You're planning to get an AEG, right? If you use a Nimh battery in that and get an auto-cut-off Nihm charger for it (and you definitely should), you can modify your pistol battery to use the same charger.
Buy a spare connector that matches whatever the AEG battery uses (mini-Tamiya, Deans), cut the pistol charger cable near the wall-plug end, then wire your connector onto the cable. Use a multimeter to find out which wire is +ve and which is -ve although (don't quote me) I believe the wire with a grey stripe is the +ve.
It sounds more complicated than it is, it's just clip, strip, test, crimp, and then throw that trickle charger in the bin where it belongs.
My bad, I missed that you were going sniper. Well, maybe not worth buying a cut-off charger and modifying the AEP holder, but do be careful about over-charging it.

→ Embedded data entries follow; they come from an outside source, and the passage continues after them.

(** * Ex3 voice agent: conversation memory, engine dispatch and the
      request handlers, embedded and verified.

    The development follows the layout of the repository:

    - [Py]: the Python values, exceptions and string operations the code
      relies on, and the state-and-exception monad in which the methods
      and request handlers are written;
    - [State]: [src/state.py], the [ConversationState] class;
    - [Asr]: [src/asr.py], the speech-to-text engines and their dispatch;
    - [Llm]: [src/llm.py], the reply backends and their dispatch;
    - [Tts]: [src/tts.py], speech synthesis;
    - [Main]: [main.py], the request handlers over the module-level
      [state] object;
    - [Objects]: [ConversationState] once more, at the level of Python
      objects on a heap, where the identity of the message dictionaries
      is visible;
    - [Scripted]: a world with scripted services that records the calls
      made to it, on which the handlers can be run.

    The definitions come first; the properties follow, module by module,
    and at the end the proof that the objects of [Objects] behave as the
    values of [State].
*)

From Stdlib Require Import ZArith List String Ascii Bool Lia Floats.
From stdpp Require Import base option list strings gmap.

Local Open Scope Z_scope.
Local Open Scope string_scope.
Local Set Warnings "-inexact-float".

(* ===================================================================== *)
(** * Python values, exceptions and strings *)
(* ===================================================================== *)

Module Py.

(** The exceptions that the code raises itself, or lets through from the
    libraries it calls. [LibraryError] stands for any other exception of
    an external collaborator (model loading, file access, HTTP client,
    synthesis engine), named by its class. *)
Inductive exn : Type :=
  | IndexError (msg : string)
  | TypeError (msg : string)
  | ValueError (msg : string)
  | RuntimeError (msg : string)
  | UnknownValueError
  | RequestError (msg : string)
  | HTTPStatusError (status : Z)
  | LibraryError (cls : string).

(** The outcome of a call: a value, or a raised exception. *)
Inductive result (A : Type) : Type :=
  | Ok (a : A)
  | Raise (e : exn).
Arguments Ok {A} a.
Arguments Raise {A} e.

(** ** State and exceptions

    A Python call mutates the objects it can reach and then returns or
    raises; what it mutated before raising stays mutated. A computation
    therefore maps the state before to an outcome and the state after. *)
Definition M (St A : Type) : Type := St -> result A * St.

Definition ret {St A} (a : A) : M St A := fun s => (Ok a, s).

Definition raise {St A} (e : exn) : M St A := fun s => (Raise e, s).

Definition bind {St A B} (m : M St A) (k : A -> M St B) : M St B :=
  fun s => match m s with
           | (Ok a, s') => k a s'
           | (Raise e, s') => (Raise e, s')
           end.

Definition get {St} : M St St := fun s => (Ok s, s).

Definition gets {St A} (f : St -> A) : M St A := fun s => (Ok (f s), s).

Definition modify {St} (f : St -> St) : M St unit := fun s => (Ok tt, f s).

(** [try m handler]: a [try: ... except ...:] block. The handler sees the
    exception and either handles it or lets it through. *)
Definition try {St A} (m : M St A) (handler : exn -> M St A) : M St A :=
  fun s => match m s with
           | (Ok a, s') => (Ok a, s')
           | (Raise e, s') => handler e s'
           end.

(** ** Strings *)

(** [s.lower()] on the ASCII letters. Python strings are sequences of
    Unicode code points; the strings compared with below are ASCII, and
    no non-ASCII code point lowers to one of their letters. *)
Definition lower_ascii (c : ascii) : ascii :=
  let n := N_of_ascii c in
  if ((65 <=? n) && (n <=? 90))%N then ascii_of_N (n + 32) else c.

Fixpoint lower (s : string) : string :=
  match s with
  | EmptyString => EmptyString
  | String c s' => String (lower_ascii c) (lower s')
  end.

(** Two characters that differ at most in case: they are equal, or one is
    a capital letter and the other the small letter 32 places after it. *)
Definition same_letter (a b : ascii) : bool :=
  let x := N_of_ascii a in
  let y := N_of_ascii b in
  ((x =? y) ||
   ((65 <=? x) && (x <=? 90) && (y =? x + 32)) ||
   ((65 <=? y) && (y <=? 90) && (x =? y + 32)))%N.

(** Two strings that are equal when compared case-insensitively. *)
Fixpoint same_ignoring_case (s t : string) : bool :=
  match s, t with
  | EmptyString, EmptyString => true
  | String a s', String b t' => same_letter a b && same_ignoring_case s' t'
  | _, _ => false
  end.

(** A string without capital letters. *)
Fixpoint no_capitals (s : string) : bool :=
  match s with
  | EmptyString => true
  | String c s' =>
      negb ((65 <=? N_of_ascii c) && (N_of_ascii c <=? 90))%N && no_capitals s'
  end.

(** [str.isspace] on ASCII: tab, line feed, vertical tab, form feed,
    carriage return, the four separators 28-31 and the space. *)
Definition isspace (c : ascii) : bool :=
  let n := N_of_ascii c in
  (((9 <=? n) && (n <=? 13)) || ((28 <=? n) && (n <=? 32)))%N.

Fixpoint lstrip (s : string) : string :=
  match s with
  | EmptyString => EmptyString
  | String c s' => if isspace c then lstrip s' else s
  end.

Fixpoint rstrip (s : string) : string :=
  match s with
  | EmptyString => EmptyString
  | String c s' =>
      match rstrip s' with
      | EmptyString => if isspace c then EmptyString else String c EmptyString
      | r => String c r
      end
  end.

(** [s.strip()] *)
Definition strip (s : string) : string := rstrip (lstrip s).

(** [s.split(sep, 1)[-1]]: what follows the first occurrence of [sep], or
    all of [s] when [sep] does not occur. *)
Definition split1_last (sep s : string) : string :=
  match String.index 0 sep s with
  | Some n =>
      let from := (n + String.length sep)%nat in
      String.substring from (String.length s - from) s
  | None => s
  end.

(** [needle in haystack] *)
Definition contains (needle haystack : string) : bool :=
  match String.index 0 needle haystack with
  | Some _ => true
  | None => match needle with EmptyString => true | _ => false end
  end.

(** [d] when [x] is missing, as in [dict.get(k, d)]. *)
Definition default_to {A} (d : A) (x : option A) : A :=
  match x with
  | Some v => v
  | None => d
  end.

(** [x or default] for an optional string: [None] and the empty string
    are falsy. *)
Definition or_else (x : option string) (default : string) : string :=
  match x with
  | Some (String c s) => String c s
  | _ => default
  end.

(** [os.environ], read from the world [W]: the state of everything
    outside the conversation object (environment, files, network, loaded
    models, random source). *)
Class Os (W : Type) : Type := {
  os_environ : W -> string -> option string
}.

(** [os.environ.get(k)] and [os.environ.get(k, default)] *)
Definition environ_get_opt {W} `{!Os W} (k : string) : M W (option string) :=
  gets (fun w => os_environ w k).

Definition environ_get {W} `{!Os W} (k default : string) : M W string :=
  gets (fun w => default_to default (os_environ w k)).

(** The builtin [int(s)] on a string: the integer, or [ValueError]. *)
Class Builtins : Type := {
  py_int : string -> result Z
}.

(** A pure outcome as a computation. *)
Definition lift {St A} (r : result A) : M St A := fun s => (r, s).

End Py.

Import Py.

Declare Scope py_scope.
Delimit Scope py_scope with py.
Notation "x <- m ;; k" := (bind m (fun x => k))
  (at level 100, m at next level, right associativity) : py_scope.
Notation "m ;;; k" := (bind m (fun _ => k))
  (at level 100, right associativity) : py_scope.
Local Open Scope py_scope.

(* ===================================================================== *)
(** * src/state.py *)
(* ===================================================================== *)

Module State.
(** The list [ngrams] that [vectorize] builds from the processed text. *)
Definition ngrams_of (c : VideoClassifier) (processed : string)
  : list string :=
  (if (fst (ngramRange c) <=? 1)%Z then extractNgrams processed 1 else [])
  ++ (if (2 <=? snd (ngramRange c))%Z then extractNgrams processed 2 else []).

(** [this.idf[index] || 1] *)
Definition idf_or_1 (c : VideoClassifier) (index : nat) : R :=
  match idf c !! index with
  | Some w => if Req_dec_T w 0 then 1%R else w
  | None => 1%R
  end.

(** The body of the [forEach] callback. *)
Definition set_feature (c : VideoClassifier) (features : list R)
    (ngram : string) : list R :=
  match vocabulary c !! ngram with
  | Some index =>
      if (index <? maxFeatures c)%nat
      then <[index := idf_or_1 c index]> features
      else features
  | None => features
  end.

(** [features] when the [forEach] has ended, before normalization. *)
Definition features_of (c : VideoClassifier) (text : string) : list R :=
  let processed := preprocessText text in
  let features := replicate (maxFeatures c) 0%R in
  fold_left (set_feature c) (ngrams_of c processed) features.

(** [Math.sqrt(features.reduce((sum, x) => sum + x * x, 0))] *)
Definition norm_of (features : list R) : R :=
  sqrt (fold_left (fun sum x => sum + x * x)%R features 0%R).

(** [vectorize(text)] *)
Definition vectorize (c : VideoClassifier) (text : string) : list R :=
  let features := features_of c text in
  let norm := norm_of features in
  if Rlt_dec 0 norm then map (fun x => x / norm)%R features
  else features.

Record Prediction := {
  prediction : Z;
  probability : num;
  confidence : num
}.

(** How a call of [predict] ends: with the object literal, with
    [undefined] (no branch taken), or with a [TypeError] from reading an
    element of [undefined]. *)
Inductive Completion :=
| Return (p : Prediction)
| ReturnUndefined
| ThrowTypeError.

(** The logistic-regression loop from index [i] on, over the features
    that are left. *)
Fixpoint lr_loop (coefficients : option (list R)) (features : list R)
    (i : nat) (score : num) : option num :=
  match features with
  | [] => Some score
  | x :: rest =>
      match coefficients with
      | None => None
      | Some cs =>
          lr_loop coefficients rest (S i)
            (lift2 Rplus score (lift2 Rmult (to_num (cs !! i)) (Fin x)))
      end
  end.

(** The naive-Bayes loop from index [i] on. *)
Fixpoint nb_loop (featureLogProb : option (list R)) (features : list R)
    (i : nat) (logProb : num) : option num :=
  match features with
  | [] => Some logProb
  | x :: rest =>
      if Rlt_dec 0 x then
        match featureLogProb with
        | None => None
        | Some ps =>
            nb_loop featureLogProb rest (S i)
              (lift2 Rplus logProb (to_num (ps !! i)))
        end
      else nb_loop featureLogProb rest (S i) logProb
  end.
Lemma recorded_repository_has_owner_name_form_witness :
  github_repository (describe_manifest demo_environment).2 = "someone/gemini-cli-docs".
Proof.
  destruct (recorded_repository_has_owner_name_form demo_environment)
    as (_ & H & _).
  apply (H "someone/gemini-cli-docs"); reflexivity.
Defined.

Lemma validator_ignores_the_tail_witness :
  validate_markdown_content (demo_items 60 +:+ "<html><body>not found</body></html>")
    "a.md" = Return tt.
Proof.
  apply validator_ignores_the_tail.
  - vm_compute. reflexivity.
  - vm_compute. lia.
  - vm_compute. lia.
Defined.

Lemma load_manifest_returns_a_mapping_or_an_odd_value_witness :
  load_manifest demo_loads_string {[ MANIFEST_FILE := "all files" ]} =
  ([], JStr "all files").
Proof.
  destruct (load_manifest_returns_a_mapping_or_an_odd_value demo_loads_string
              {[ MANIFEST_FILE := "all files" ]}) as (_ & _ & H).
  apply (H "all files"); reflexivity.
Defined.
Definition np_div (a b : npfloat) : npfloat :=
  match a, b with
  | NaN, _ | _, NaN => NaN
  | Fin r, Fin s =>
      match Rsign s with
      | Zero => signed_inf (Rsign r)
      | _ => Fin (r / s)
      end
  | Fin _, _ => Fin 0
  | _, Fin s =>
      match sign_of a with
      | Some t => signed_inf (sign_mul t (match Rsign s with Neg => Neg | _ => Pos end))
      | None => NaN
      end
  | _, _ => NaN
  end.

Definition np_sqrt (a : npfloat) : npfloat :=
  match a with
  | Fin r => match Rsign r with Neg => NaN | _ => Fin (sqrt r) end
  | PInf => PInf
  | _ => NaN
  end.

(** The exact cosine and sine.  A binary64 cosine returns 1.0 for
    arguments close enough to 0 and a small nonzero value at the double
    nearest pi/2; neither effect is represented, so statements that
    hinge on them (strict inequalities between nearby inclinations, the
    value at exactly 90 degrees) are not made about these functions. *)
Definition np_cos (a : npfloat) : npfloat :=
  match a with Fin r => Fin (cos r) | _ => NaN end.

Definition np_sin (a : npfloat) : npfloat :=
  match a with Fin r => Fin (sin r) | _ => NaN end.

Definition np_arctan (a : npfloat) : npfloat :=
  match a with
  | Fin r => Fin (atan r)
  | PInf => Fin (PI / 2)
  | NInf => Fin (- (PI / 2))
  | NaN => NaN
  end.

(** [a < b] as numpy evaluates it: false whenever a NaN is involved. *)
Definition np_lt (a b : npfloat) : bool :=
  match a, b with
  | NaN, _ | _, NaN => false
  | Fin r, Fin s => if Rlt_dec r s then true else false
  | NInf, NInf => false
  | NInf, _ => true
  | _, PInf => match a with PInf => false | _ => true end
  | _, _ => false
  end.

Declare Scope np_scope.
Delimit Scope np_scope with np.
Bind Scope np_scope with npfloat.
Infix "+" := np_add : np_scope.
Infix "-" := np_sub : np_scope.
Infix "*" := np_mul : np_scope.
Infix "/" := np_div : np_scope.

(** ** astropy quantities: angles, sky coordinates, distances *)

Inductive angle_unit : Type := deg | rad | arcmin | arcsec.

(** Size of one unit, in radians. *)
Definition unit_scale (u : angle_unit) : R :=
  match u with
  | rad => 1
  | deg => PI / 180
  | arcmin => PI / 10800
  | arcsec => PI / 648000
  end.

Record Angle : Type := mkAngle { value : npfloat; unit : angle_unit }.

(** [a.to_value(u)]: the value scaled by the ratio of the two units. *)
Definition to_value (a : Angle) (u : angle_unit) : npfloat :=
  (value a * Fin (unit_scale (unit a) / unit_scale u))%np.

Definition radian (a : Angle) : npfloat := to_value a rad.
Definition to_arcmin (a : Angle) : npfloat := to_value a arcmin.
Definition to_arcsec (a : Angle) : npfloat := to_value a arcsec.

(** Sum and difference take the unit of the left operand. *)
Definition angle_add (a b : Angle) : Angle :=
  mkAngle (value a + to_value b (unit a))%np (unit a).

Definition angle_sub (a b : Angle) : Angle :=
  mkAngle (value a - to_value b (unit a))%np (unit a).

(** An angle times a bare float keeps the unit. *)
Definition angle_scale (a : Angle) (k : npfloat) : Angle :=
  mkAngle (value a * k)%np (unit a).

(** A point of the sphere; astropy keeps both components in degrees. *)
Record SkyCoord : Type := mkSkyCoord { ra_deg : R; dec_deg : R }.

Definition ra (c : SkyCoord) : Angle := mkAngle (Fin (ra_deg c)) deg.
Definition dec (c : SkyCoord) : Angle := mkAngle (Fin (dec_deg c)) deg.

Cheap cheap gun torches are problematical. I've already sent a couple back to Amazon for not actually being usable. Avoid the "5 mode" ones like the plague - they all seem to cycle through the modes every time they're switched off and on, so you can't just leave them set to high or strobe where you'd want them.
Amazon at least has reviews and gives the opportunity to ask questions, but every answer that I got for multi-mode torches was "cycles through the modes".

They pretty much all make ludicrous claims about their light output as well, and chop and change functionality without changing the listing.
The cheapest way to do it is to buy a 25mm RIS rail mount for a few £££ and a simple on-off 25mm diameter LED torch for about the same, rather than buying a specific "gun torch". You can get gun torches that come with pressure switches torches, or buy separate pressure switch caps for specific brands (of which your cheap one may be a compatible knock off), but they're commonly flagged as fragile. Mine gave up after one game and I had to go in with a drill and soldering iron to rescue it, so if you want to avoid surprises and hassle at a low budget, keep it simple. One mode, push button to switch on and off, assume that anything under a tenner will produce more like 50 lumens than the multiple hundreds that they all claim.
Best of luck - if you do find a good 'un, please sing out.